Io ho proposto loro di lavorare mixando in modo radicale, decontestualizzandoli, i canoni visivi consolidati dei loro due immaginari principali: la musica rock e la musica elettronica. Il rock ha dei suoi elementi iconografici standard, dei suoi stilemi, così come l’elettronica. Dovevamo provare a fonderli e a scombinare un po’ le carte: se nel rock il leader è il cantante che sta al centro, illuminato bene, con intorno tutto il resto del gruppo, nell’elettronica c’è un monte di macchinari, dietro a cui sta il dj al buio con alle spalle i visuals; ogni tribù hai suoi standard che vanno estrapolati dal contesto per essere trasformati. Questo è ciò che abbiamo fatto: innanzitutto abbiamo semplificato al massimo gli elementi, pensando al palco come ad uno spazio geometrico puro e assoluto, privo di spazi superflui.

Ho progettato un parallelepipedo largo 20 metri, profondo 4 metri, alto 2, totalmente nero, in cui la band era disposta allineata, un musicista accanto all’altro senza gerarchie; tutto il piano di calpestio era grigliato, tutti gli ampli, monitor, cavi e molte luci sono stati nascosti sotto; i tecnici, i backliner, il fonico di palco, che di solito stanno ai lati, sono stati posizionati dietro il parallelepipedo, in una specie di buca d’orchestra al contrario.

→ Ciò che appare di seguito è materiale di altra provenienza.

(* ===== verification/Types.v ===== *)
(** * The gateway's data

    The structures and enumerations of src/src/store.rs, src/src/protocol.rs,
    src/src/auth.rs, src/src/rooms.rs and src/src/agent_service.rs, with their
    serde representations as JSON. A field [x] of the Rust structure [Foo] is
    written with a short prefix ([ev_x] for [RoomEvent]), because Rocq record
    fields share one name space. *)

From S2P Require Import Prelude Json Text Crates.
From Stdlib Require Import Ascii.
Local Open Scope string_scope.
Local Open Scope list_scope.
Local Open Scope Z_scope.

(** ** Constants *)

Definition FACILITATOR_ACTOR_ID : Uuid := from_u128 0x6e326e00000000000000000000000001.
Definition FACILITATOR_DISPLAY_NAME : string := "ThoughtKhoral Facilitator".
Definition ACTION_ITEMS_AGENT_ID : Uuid := from_u128 0x74686f756768746b686f72616c000002.
Definition ACTION_ITEMS_AGENT_DISPLAY_NAME : string := "Action Items".
Definition REFERENCE_AGENT_ID : Uuid := from_u128 0x74686f756768746b686f72616c000003.
Definition CODEX_AGENT_ID : Uuid := from_u128 0x74686f756768746b686f72616c000004.
Definition MAX_SAFE_INTEGER : Z := 9007199254740991.
Definition MENTION_ALIASES : list string := ["allhumans"; "allagents"].

Definition i64_max : Z := 2 ^ 63 - 1.
Definition i64_min : Z := - 2 ^ 63.

(** Durations are nanoseconds, as instants are. *)
Definition seconds (n : Z) : Z := n * 1000000000.
Definition AGENT_TASK_LEASE_DURATION : Z := seconds 300.

(** ** Actors *)

Inductive ActorRole := Human | Agent.

Definition role_str (r : ActorRole) : string :=
  match r with Human => "human" | Agent => "agent" end.

Record Actor := {
  actor_id : Uuid;
  actor_role : ActorRole;
  actor_display_name : string;
  actor_expires_at : Z;
}.

(** ** Room events *)

Record NewEvent := {
  ne_room_id : Uuid;
  ne_request_id : Uuid;
  ne_event_type : string;
  ne_actor_id : Uuid;
  ne_actor_role : string;
  ne_actor_display_name : option string;
  ne_payload : Value;
  ne_occurred_at : DateTime;
}.

Record RoomEvent := {
  ev_event_id : Uuid;
  ev_room_id : Uuid;
  ev_sequence : Z;
  ev_request_id : Uuid;
  ev_event_type : string;
  ev_actor_id : Uuid;
  ev_actor_role : string;
  ev_actor_display_name : option string;
  ev_payload : Value;
  ev_occurred_at : DateTime;
}.

(** ** Agent tasks *)

Inductive AgentSkillId := SummarizeContext | ExtractActionItems.

Definition skill_str (s : AgentSkillId) : string :=
  match s with
  | SummarizeContext => "summarize-context"
  | ExtractActionItems => "extract-action-items"
  end.

Inductive AgentTaskState := Queued | Running | AwaitingExternalInput | Succeeded | Failed.

Definition task_state_str (s : AgentTaskState) : string :=
  match s with
  | Queued => "queued"
  | Running => "running"
  | AwaitingExternalInput => "awaiting_external_input"
  | Succeeded => "succeeded"
  | Failed => "failed"
  end.

Record AgentTaskStart := {
  ts_id : string;
  ts_contract_version : string;
  ts_request_id : Uuid;
  ts_room_id : Uuid;
  ts_occurred_at : DateTime;
  ts_agent_id : Uuid;
  ts_skill_id : AgentSkillId;
  ts_input : string;
}.

Record AgentTaskRecord := {
  tk_task_id : Uuid;
  tk_room_id : Uuid;
  tk_request_id : Uuid;
  tk_requester_id : Uuid;
  tk_agent_id : Uuid;
  tk_skill_id : AgentSkillId;
  tk_input : string;
  tk_context_revision : Z;
  tk_state : AgentTaskState;
  tk_lease_owner : option Uuid;
  tk_lease_expires_at : option DateTime;
  tk_created_at : DateTime;
  tk_updated_at : DateTime;
}.

Record AgentTaskLease := {
  ls_task_id : Uuid;
  ls_owner_id : Uuid;
  ls_expires_at : DateTime;
}.

Record AgentTaskContext := { cx_task : AgentTaskRecord; cx_events : list RoomEvent }.

Record AgentTaskUpdate := {
  up_update_id : Uuid;
  up_event_type : string;
  up_payload : Value;
  up_occurred_at : DateTime;
}.

Record AgentTaskStartResult := { sr_task_id : Uuid; sr_events : list RoomEvent }.

Record AgentTaskUpdateResult := {
  ur_task_id : Uuid;
  ur_events : list RoomEvent;
  ur_duplicate : bool;
}.

(** ** Requests *)

Record SessionAuthenticate := { sa_id : string; sa_access_token : string }.

Record Join := {
  jn_id : string;
  jn_contract_version : string;
  jn_request_id : Uuid;
  jn_room_id : Uuid;
  jn_occurred_at : DateTime;
  jn_after_sequence : option Z;
}.

Inductive ChatMentionAlias := AllHumans | AllAgents.

Inductive ChatMention :=
| MentionParticipant (id : Uuid) (token : string)
| MentionAlias (alias : ChatMentionAlias).

Inductive ChatDelivery := DeliverRoom | DeliverMentioned.

Record ChatSend := {
  cs_id : string;
  cs_contract_version : string;
  cs_request_id : Uuid;
  cs_room_id : Uuid;
  cs_occurred_at : DateTime;
  cs_text : string;
  cs_mentions : list ChatMention;
  cs_delivery : ChatDelivery;
}.

Record DecisionPropose := {
  dp_id : string;
  dp_contract_version : string;
  dp_request_id : Uuid;
  dp_room_id : Uuid;
  dp_occurred_at : DateTime;
  dp_title : string;
  dp_summary : string;
  dp_source_event_ids : list Uuid;
}.

Inductive DecisionAction := Confirm | Edit | Dismiss.

Record DecisionTransition := {
  dt_id : string;
  dt_contract_version : string;
  dt_request_id : Uuid;
  dt_room_id : Uuid;
  dt_occurred_at : DateTime;
  dt_decision_id : Uuid;
  dt_action : DecisionAction;
  dt_edited_title : option string;
  dt_edited_summary : option string;
}.

Record DecisionDelete := {
  dd_id : string;
  dd_contract_version : string;
  dd_request_id : Uuid;
  dd_room_id : Uuid;
  dd_occurred_at : DateTime;
  dd_decision_id : Uuid;
}.

Inductive ValidatedRequest :=
| RSessionAuthenticate (r : SessionAuthenticate)
| RJoin (r : Join)
| RChatSend (r : ChatSend)
| RDecisionPropose (r : DecisionPropose)
| RDecisionTransition (r : DecisionTransition)
| RDecisionDelete (r : DecisionDelete)
| RAgentTaskStart (r : AgentTaskStart).

(** ** Roster *)

Record RoomParticipant := {
  rp_id : Uuid;
  rp_role : string;
  rp_display_name : string;
  rp_online : bool;
}.

Record ParticipantPresence := {
  pp_role : string;
  pp_display_name : string;
  pp_connections : nat;
}.

Inductive RoomBroadcast :=
| BEvent (event : RoomEvent)
| BParticipants (participants : list RoomParticipant) (exclude_actor_id : option Uuid).

(** ** Decidable equality *)

Global Instance ActorRole_eq_dec : EqDecision ActorRole.
Proof. solve_decision. Defined.
Global Instance Actor_eq_dec : EqDecision Actor.
Proof. solve_decision. Defined.
Global Instance RoomEvent_eq_dec : EqDecision RoomEvent.
Proof. solve_decision. Defined.
Global Instance AgentSkillId_eq_dec : EqDecision AgentSkillId.
Proof. solve_decision. Defined.
Global Instance AgentTaskState_eq_dec : EqDecision AgentTaskState.
Proof. solve_decision. Defined.
Global Instance AgentTaskStart_eq_dec : EqDecision AgentTaskStart.
Proof. solve_decision. Defined.
Global Instance AgentTaskRecord_eq_dec : EqDecision AgentTaskRecord.
Proof. solve_decision. Defined.
Global Instance AgentTaskLease_eq_dec : EqDecision AgentTaskLease.
Proof. solve_decision. Defined.
Global Instance ChatMentionAlias_eq_dec : EqDecision ChatMentionAlias.
Proof. solve_decision. Defined.
Global Instance ChatMention_eq_dec : EqDecision ChatMention.
Proof. solve_decision. Defined.
Global Instance ChatDelivery_eq_dec : EqDecision ChatDelivery.
Proof. solve_decision. Defined.
Global Instance DecisionAction_eq_dec : EqDecision DecisionAction.
Proof. solve_decision. Defined.
Global Instance RoomParticipant_eq_dec : EqDecision RoomParticipant.
Proof. solve_decision. Defined.
Global Instance ParticipantPresence_eq_dec : EqDecision ParticipantPresence.
Proof. solve_decision. Defined.

(** ** Serde representations *)

Definition alias_str (a : ChatMentionAlias) : string :=
  match a with AllHumans => "allhumans" | AllAgents => "allagents" end.
Definition delivery_str (d : ChatDelivery) : string :=
  match d with DeliverRoom => "room" | DeliverMentioned => "mentioned" end.
Definition action_str (a : DecisionAction) : string :=
  match a with Confirm => "confirm" | Edit => "edit" | Dismiss => "dismiss" end.

Section wire.
Context `{UuidCrate, Chrono}.

Definition json_uuid (u : Uuid) : Value := Str (uuid_to_string u).
Definition json_uuids (l : list Uuid) : Value := Array (json_uuid <$> l).
Definition json_time (t : DateTime) : Value := Str (datetime_to_string t).
Definition json_int (z : Z) : Value := Number (Int z).

Definition json_mention (m : ChatMention) : Value :=
  match m with
  | MentionParticipant id token =>
      json_object [("type", Str "participant"); ("id", json_uuid id); ("token", Str token)]
  | MentionAlias alias =>
      json_object [("type", Str "alias"); ("alias", Str (alias_str alias))]
  end.
Definition json_mentions (l : list ChatMention) : Value := Array (json_mention <$> l).

(** [RoomEvent::to_wire_value]. *)
Definition event_to_wire_value (e : RoomEvent) : Value :=
  let actor := json_object [("id", json_uuid (ev_actor_id e)); ("role", Str (ev_actor_role e))] in
  let actor := match ev_actor_display_name e with
               | Some name => set_member actor "displayName" (Str name)
               | None => actor
               end in
  json_object
    [("contractVersion", Str "n2n.room.v1"); ("requestId", json_uuid (ev_request_id e));
     ("roomId", json_uuid (ev_room_id e)); ("occurredAt", json_time (ev_occurred_at e));
     ("sequence", json_int (ev_sequence e)); ("eventId", json_uuid (ev_event_id e));
     ("eventType", Str (ev_event_type e)); ("actor", actor); ("payload", ev_payload e)].

(** [RoomParticipant::to_wire_value]. *)
Definition participant_to_wire_value (p : RoomParticipant) : Value :=
  json_object
    [("id", json_uuid (rp_id p)); ("role", Str (rp_role p));
     ("displayName", Str (rp_display_name p)); ("online", Bool (rp_online p))].
End wire.

Arguments json_uuid : simpl never.
Arguments json_uuids : simpl never.
Arguments json_time : simpl never.
Arguments json_mentions : simpl never.
Arguments json_mention : simpl never.

Lemma float_free_json_mentions `{UuidCrate} l : float_free (json_mentions l) = true.
Proof.
  apply float_free_array_map. intros []; unfold json_mention; apply float_free_json_object; done.
Qed.

Lemma float_free_json_uuids `{UuidCrate} l : float_free (json_uuids l) = true.
Proof. by apply float_free_array_map. Qed.
(* ===== verification/ConversationProtocol.v ===== *)
(** * Conversation protocol and policy

    src/src/conversation_protocol.rs: the error codes, the check of a value against a pinned
    profile schema and the check of a turn request; and the parts of
    src/src/conversation_store.rs that are pure: the policy, the settings it allows, failure
    codes and the checks of reported metadata. *)

From S2P Require Import Prelude Json Text Crates Types.
Local Open Scope string_scope.
Local Open Scope list_scope.
Local Open Scope Z_scope.

Definition PROFILE_VERSION : string := "thought-khoral.agent-conversation.v1".

Inductive ConversationError :=
| InvalidTaskInput
| Forbidden
| ConversationBusy
| ConversationStale
| ContextMismatch
| ContextTooLarge
| RuntimeUnavailable
| AuthenticationRequired
| SessionUnavailable
| Timeout
| ConversationInterrupted
| ExecutionFailed
| DuplicateConflict.
Global Instance ConversationError_eq_dec : EqDecision ConversationError.
Proof. solve_decision. Defined.

(** [ConversationError::code]. *)
Definition error_code (e : ConversationError) : string :=
  match e with
  | InvalidTaskInput => "invalid_task_input"
  | Forbidden => "forbidden"
  | ConversationBusy => "conversation_busy"
  | ConversationStale => "conversation_stale"
  | ContextMismatch => "context_mismatch"
  | ContextTooLarge => "context_too_large"
  | RuntimeUnavailable => "runtime_unavailable"
  | AuthenticationRequired => "authentication_required"
  | SessionUnavailable => "session_unavailable"
  | Timeout => "timeout"
  | ConversationInterrupted => "conversation_interrupted"
  | ExecutionFailed => "execution_failed"
  | DuplicateConflict => "duplicate_conflict"
  end.

(** The codes a worker may report, in the order they are tried. *)
Definition FAILURES : list ConversationError :=
  [InvalidTaskInput; Forbidden; ConversationBusy; ConversationStale; ContextMismatch;
   ContextTooLarge; RuntimeUnavailable; AuthenticationRequired; SessionUnavailable; Timeout;
   ConversationInterrupted; ExecutionFailed; DuplicateConflict].

Definition failure_code (code : string) : result ConversationError ConversationError :=
  ok_or InvalidTaskInput
    (snd <$> list_find (λ e, String.eqb (error_code e) code = true) FAILURES).

(** ** Values of the profile *)

Definition safe_integer (n : number) : bool :=
  match n with
  | Int z => (0 <=? z) && (z <=? MAX_SAFE_INTEGER)
  | Float _ => false
  end.

Fixpoint safe_numbers (v : Value) : bool :=
  match v with
  | Number n => safe_integer n
  | Array l => forallb safe_numbers l
  | Object fs => forallb (λ kv, safe_numbers kv.2) fs
  | _ => true
  end.

Definition validate_profile_value `{Schemas} (name : string) (value : Value) :
    result ConversationError () :=
  if safe_numbers value &&
     match profile_schema_valid name with Some is_valid => is_valid value | None => false end
  then Ok () else Err InvalidTaskInput.

(** ** Turn requests *)

Section turn.
Context `{UuidCrate}.

(** One pass over the mentions: participants and aliases are named once, and the agent by its
    own token; the result says whether the agent was named. *)
Fixpoint turn_mentions (agent : Value) (participants : list string)
    (aliases : list (option string)) (direct_codex : bool) (mentions : list Value) :
    result ConversationError bool :=
  match mentions with
  | [] => Ok direct_codex
  | mention :: rest =>
      if is_str (index mention "type") "participant" then
        id ← ok_or InvalidTaskInput (as_str (index mention "id"));
        _ ← reject_if (bool_decide (id ∈ participants)) InvalidTaskInput;
        if bool_decide (index mention "id" = agent) then
          _ ← reject_if (negb (is_str (index mention "token") "codex-agent")) InvalidTaskInput;
          turn_mentions agent (id :: participants) aliases true rest
        else turn_mentions agent (id :: participants) aliases direct_codex rest
      else
        let alias := as_str (index mention "alias") in
        _ ← reject_if (bool_decide (alias ∈ aliases)) InvalidTaskInput;
        turn_mentions agent participants (alias :: aliases) direct_codex rest
  end.

Definition validate_turn_request `{Schemas} (request : Value) : result ConversationError Value :=
  _ ← validate_profile_value "turn" request;
  _ ← reject_if (negb (is_str (index request "agentId") (uuid_to_string CODEX_AGENT_ID)))
        InvalidTaskInput;
  mentions ← ok_or InvalidTaskInput (as_array (index request "mentions"));
  direct_codex ← turn_mentions (index request "agentId") [] [] false mentions;
  _ ← reject_if (negb direct_codex) InvalidTaskInput;
  Ok request.

Definition uuid_field (value : Value) (key : string) : result ConversationError Uuid :=
  ok_or InvalidTaskInput (as_str (index value key) ≫= uuid_parse).
End turn.

(** ** Policy *)

Record ConversationModel := { md_id : string; md_reasoning_efforts : list string }.

Record ConversationPolicy := {
  cp_enabled : bool;
  cp_policy_revision : string;
  cp_guidance_revision : string;
  cp_catalog_revision : string;
  cp_model : string;
  cp_reasoning_effort : string;
  cp_models : list ConversationModel;
  cp_max_context_bytes : Z;
  cp_max_records : Z;
  cp_turn_deadline_seconds : Z;
  cp_interrupt_grace_seconds : Z;
}.
Global Instance ConversationModel_eq_dec : EqDecision ConversationModel.
Proof. solve_decision. Defined.
Global Instance ConversationPolicy_eq_dec : EqDecision ConversationPolicy.
Proof. solve_decision. Defined.

(** [ConversationPolicy::default]. *)
Definition default_policy : ConversationPolicy :=
  {| cp_enabled := false; cp_policy_revision := ""; cp_guidance_revision := "";
     cp_catalog_revision := ""; cp_model := ""; cp_reasoning_effort := ""; cp_models := [];
     cp_max_context_bytes := 1048576; cp_max_records := 2000; cp_turn_deadline_seconds := 180;
     cp_interrupt_grace_seconds := 5 |}.

Definition valid_id (id : string) : bool := negb (is_empty id) && (chars_count id <=? 128)%nat.

(** [efforts.iter().all(|id| valid_id(id) && seen.insert(id))]. *)
Fixpoint check_efforts (seen efforts : list string) : bool :=
  match efforts with
  | [] => true
  | id :: rest => valid_id id && negb (bool_decide (id ∈ seen)) && check_efforts (id :: seen) rest
  end.

Fixpoint check_models (ids : list string) (models : list ConversationModel) :
    result ConversationError () :=
  match models with
  | [] => Ok ()
  | model :: rest =>
      _ ← reject_if
        (negb (valid_id (md_id model)) || bool_decide (md_id model ∈ ids)
         || bool_decide (md_reasoning_efforts model = [])
         || (100 <? length (md_reasoning_efforts model))%nat
         || negb (check_efforts [] (md_reasoning_efforts model))) InvalidTaskInput;
      check_models (md_id model :: ids) rest
  end.

(** The policy offers a model with an effort, both read from a JSON value. *)
Definition offers (policy : ConversationPolicy) (model effort : Value) : bool :=
  existsb (λ m, is_str model (md_id m) && existsb (is_str effort) (md_reasoning_efforts m))
    (cp_models policy).

Definition default_settings (policy : ConversationPolicy) : Value :=
  json_object
    [("model", Str (cp_model policy)); ("reasoningEffort", Str (cp_reasoning_effort policy));
     ("catalogRevision", Str (cp_catalog_revision policy))].

Definition resolve_settings (policy : ConversationPolicy) (settings : option Value) :
    result ConversationError Value :=
  let selected := default (default_settings policy) settings in
  _ ← reject_if
    (negb (is_str (index selected "catalogRevision") (cp_catalog_revision policy))
     || negb (offers policy (index selected "model") (index selected "reasoningEffort")))
    InvalidTaskInput;
  Ok selected.

(** [ConversationPolicy::validate]. *)
Definition validate_policy (policy : ConversationPolicy) : result ConversationError () :=
  _ ← reject_if
    ((cp_max_context_bytes policy =? 0) || (1048576 <? cp_max_context_bytes policy)
     || (cp_max_records policy =? 0) || (2000 <? cp_max_records policy)
     || negb ((1 <=? cp_turn_deadline_seconds policy) && (cp_turn_deadline_seconds policy <=? 180))
     || negb ((1 <=? cp_interrupt_grace_seconds policy) && (cp_interrupt_grace_seconds policy <=? 5)))
    InvalidTaskInput;
  if negb (cp_enabled policy) then Ok () else
  _ ← reject_if
    (negb (forallb valid_id
       [cp_policy_revision policy; cp_guidance_revision policy; cp_catalog_revision policy;
        cp_model policy; cp_reasoning_effort policy])
     || bool_decide (cp_models policy = []) || (100 <? length (cp_models policy))%nat)
    InvalidTaskInput;
  _ ← check_models [] (cp_models policy);
  _ ← resolve_settings policy None;
  Ok ().

(** ** Reported metadata *)

Definition optional_json (value : Value) : option Value :=
  if is_null value then None else Some value.

Definition validate_metadata (settings usage : option Value) : result ConversationError () :=
  reject_if
    (match settings with
     | Some s => is_str (index s "confirmation") "confirmed"
                 && (is_null (index s "model") || is_null (index s "reasoningEffort"))
     | None => false
     end
     || match usage with
        | Some u => is_null (index u "modelContextWindow")
                    && negb (is_str (index u "freshness") "unavailable")
        | None => false
        end)
    InvalidTaskInput.

(** ** Authority of a turn (src/src/rooms.rs) *)

Definition authorize_conversation_turn `{Chrono} (actor : Actor)
    (requested_expiry now minimum_remaining : Z) : result ConversationError DateTime :=
  _ ← reject_if (negb (bool_decide (actor_role actor = Human))) Forbidden;
  token_expiry ← ok_or AuthenticationRequired (from_timestamp (actor_expires_at actor));
  let expiry := Z.min requested_expiry token_expiry in
  _ ← reject_if (expiry <? now + minimum_remaining) AuthenticationRequired;
  Ok expiry.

I musicisti avevano comunque modo di dialogare con i tecnici, ma alle spalle. Delle luci mi interessava la funzione illuminante e la spinta dinamica proveniente dal rock mentre del mondo dance volevo l’attenzione maniacale al bpm e alla coerenza totale luce-suono. In questo contesto il layout grafico, che semplificando considero come la risultante geometrica delle linee (anche virtuali) tridimensionali su cui sono disposte le sorgenti luminose, doveva essere assolutamente coerente con i criteri estremi da noi adottati, cioè risultare scheletrico, essenziale, potente e macroscopico. Le luci e i video dovevano essere oggetti luminosi estremi: uno schermo led di tipo see-throw largo quanto l’intero palco l’ho messo davanti ai musicisti e uno identico dietro, movimentati da motori per inscatolare a piacimento le aree e anche le persone durante la performance. Le luci stavano sottopalco, allineate sul tetto o sul backwall ma sempre disposte in blocchi di tipologie omogenee non mischiate fra loro, Siamo arrivati ad avere quattro pareti costituite da elementi grafici, la cui interazione ha dato origine a tutte le forme plastiche che si possono ottenere da una configurazione così elementare. Era in fondo come un perseguire le linee grafiche degli strumenti di bordo dell’elettronica. Qui non sono stato certo minimalista, ma mi sono imposto di usare sempre un effetto per volta, però in forma macroscopica. Da questo tour ho sperimentato l’uscita da un mondo luci fatto di raggi classici tradizionali, di puntamenti “pettinati”, ho eliminato il controluce come da manuale e sono approdato al layout grafico, ed è stata una bella svolta stilistica.

 

Subsonica, Be Human tour. Le location erano i piccoli club, tour volutamente underground, lontano dalle produzioni da palasport, in cui veniva allestita una “gabbia” in layher (il materiale con cui si costruiscono le impalcature dei palchi) di 6 metri per 4, che li racchiudeva durante il concerto, e sulla quale erano appesi, come esplosi, una dozzina di semplici pannelli led come unica sorgente luminosa.